Dataset entries
Definition take_headers : prog S (io_res (P := P) B) (gmap jstr jstr) :=
  Get (fun s =>
    let '(h, a) := getHeaders (session s) in Put (on_session (fun _ => a) s) (Ret h)).

Definition url_of (endpoint : jstr) : prog S (io_res (P := P) B) jstr :=
  Get (fun s => Ret (baseURL (api (session s)) ++ endpoint)).

(** The [await]ed part of [doCall], without the logging of its [catch]. *)
Definition check_response (o : response B) : prog S (io_res (P := P) B) (option B) :=
  if (status o =? 401)%Z then
    modify (on_session run_unauthorized) ;;
    Throw (Error (js "Authentication required"))
  else if negb (ok o) then
    Throw (Error (js "GateSentry request failed with status " ++ of_Z (status o)))
  else read_json o.

(** [extraHeaders] is spread into the [init] object after [method] and [headers];
    its one caller passes no member of those names, nor [body]. *)
Definition doCall (endpoint method : jstr) (dataTosend : option P)
    (extraHeaders : gmap jstr jstr) : prog S (io_res (P := P) B) (option B) :=
  h ← take_headers;
  url ← url_of endpoint;
  let body := if bool_decide (method = js "post") || bool_decide (method = js "put")
              then dataTosend else None in
  o ← fetch (Request url method h body extraHeaders);
  check_response o.

Definition doCallRaw (endpoint method : jstr) (dataTosend : option P)
    : prog S (io_res (P := P) B) (response B) :=
  h ← take_headers;
  url ← url_of endpoint;
  let body := if bool_decide (method = js "post") then dataTosend else None in
  fetch (Request url method h body ∅).

(** [this.jwtToken = localStorage.getItem("jwt") || ""]. *)
Definition takeToken (s : Session) : Session :=
  s <| api ::= fun a => a <| jwtToken := Some (opt_or (jwt_of s) []) |> |>.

Exercise prompt:
Find the lines in the records that contain the word "Definition", then copy every one of them.

Exercise output:
Definition take_headers : prog S (io_res (P := P) B) (gmap jstr jstr) :=
Definition url_of (endpoint : jstr) : prog S (io_res (P := P) B) jstr :=
Definition check_response (o : response B) : prog S (io_res (P := P) B) (option B) :=
Definition doCall (endpoint method : jstr) (dataTosend : option P)
Definition doCallRaw (endpoint method : jstr) (dataTosend : option P)
Definition takeToken (s : Session) : Session :=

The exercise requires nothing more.